O último parágrafo de A crise da ciência europeia e a fenomenologia transcendental, o § 732 argumenta a necessidade última do racional transcendental como condição de toda filosofia. Para o fundador da fenomenologia o único caminho capaz de garantir a racionalidade forte, a ideia de liberdade, a compreensão de si, e a ideia de um sentido para o mundo e para a história, é o caminho da vida transcendental. A psicologia transcendental, assim como a fenomenologia transcendental, são as duas irmãs responsáveis pela autoefetivação da razão como automeditação da humanidade (Cf. Husserl, 1976, § 73). Husserl vê a filosofia fenomenológica como uma necessidade terapêutica da humanidade na era da ciência e da tecnologia, assim como vê a psicologia analogamente atendendo as necessidades terapêuticas das pessoas vivendo em comunidades e intersubjetividades concretas e em luta com o sentido do mundo e da vida. Enfim, para Husserl a essência da psique só pode ser compreendida em seu sentido último se o comportamento humano for visto pela atitude geral providenciada pela fenomenologia transcendental. A psique é vista como local da determinação intencional do sentido, mas com o sentido constituído transcendentalmente e paradoxalmente praticado em situação concreta de tempo e espaço.

Para alguns estudiosos da fenomenologia Husserl sofre com resquícios do dualismo que separa o sentir material do que é o inteligível da razão. Merleau-Ponty atribui a Husserl um impensado: o sentir e o sensível foram despojados de serem modos ontológicos de modalização do sentido. Os desdobramentos da fenomenologia do filósofo francês é basicamente o pensar esse impensado como primeira fonte de sentido.

 

A PSIQUE E A RELAÇÃO DE SENTIDO

Já indicamos o mérito da fenomenologia, desde seus primórdios, de chamar a atenção para a questão do sentido o que levou a fenomenologia, em muitas de suas derivações, à hermenêutica. A relevância da questão do sentido é central. Porém, o tratamento que recebe restringiu-se tendenciosamente aos estudos da linguagem (na semântica, por exemplo); isso revela o limite dessa preocupação ainda que tenha tido grande espaço nas investigações das últimas décadas. Porém o sentido hoje desperta progressivamente a atenção de pesquisas importantes que vão além da linguagem e além da consciência.3 A pergunta pelo sentido além da linguagem me parece absolutamente decisiva para a descrição da essência da psique.

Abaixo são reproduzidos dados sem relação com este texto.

(** The endpoints of a query: the primary, and its public fallbacks unless the
    user chose the endpoint. *)
Definition candidates (user_override : option string) (fallbacks : string -> list string) (configured : string)
    : list string :=
  let primary := trim_slashes (default configured user_override) in
  primary :: match user_override with
             | Some _ => []
             | None => filter (fun fb => fb <> primary) (fallbacks primary)
             end.

(** [chars().take(n)]. *)
Fixpoint take_chars (n : nat) (s : string) : string :=
  match n, s with
  | S n, String c s => String c (take_chars n s)
  | _, _ => ""
  end.

Definition is_success (status : Z) : bool := (200 <=? status) && (status <? 300).

(** [url_encode_query]. *)
Definition unreserved (c : ascii) : bool :=
  let n := Z.of_N (N_of_ascii c) in
  ((48 <=? n) && (n <=? 57)) || ((65 <=? n) && (n <=? 90)) || ((97 <=? n) && (n <=? 122))
  || bool_decide (c ∈ ["-"%char; "_"%char; "."%char; "~"%char]).
Definition upper_hex (n : Z) : ascii := ascii_of_N (Z.to_N (if n <? 10 then n + 48 else n + 55)).
Fixpoint url_encode_query (s : string) : string :=
  match s with
  | EmptyString => ""
  | String c s =>
      let n := Z.of_N (N_of_ascii c) in
      if unreserved c then String c (url_encode_query s)
      else String "%" (String (upper_hex (n / 16)) (String (upper_hex (n mod 16)) (url_encode_query s)))
  end.

(** [rsplit_once('-')]: what is before the last dash. *)
Fixpoint before_last_dash (s : string) : option string :=
  match s with
  | EmptyString => None
  | String c rest =>
      match before_last_dash rest with
      | Some prefix => Some (String c prefix)
      | None => if Ascii.eqb c "-"%char then Some "" else None
      end
  end.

As Investigações Lógicas de Husserl trazem como condição preliminar a questão da expressão e da significação, a intenção de significar, doar e preencher sentido. A transição do volume I para o volume II nessa obra reflete esse impulso inicial: como o sentido é alcançado e como chega à expressão e qual a relação dessa expressão com a essência (ontologia) e com sua forma lógica? A 1ª. Investigação leva o título de "Expressão e significação". A condição preliminar do sentido é da essência da própria fenomenologia (também da psicologia).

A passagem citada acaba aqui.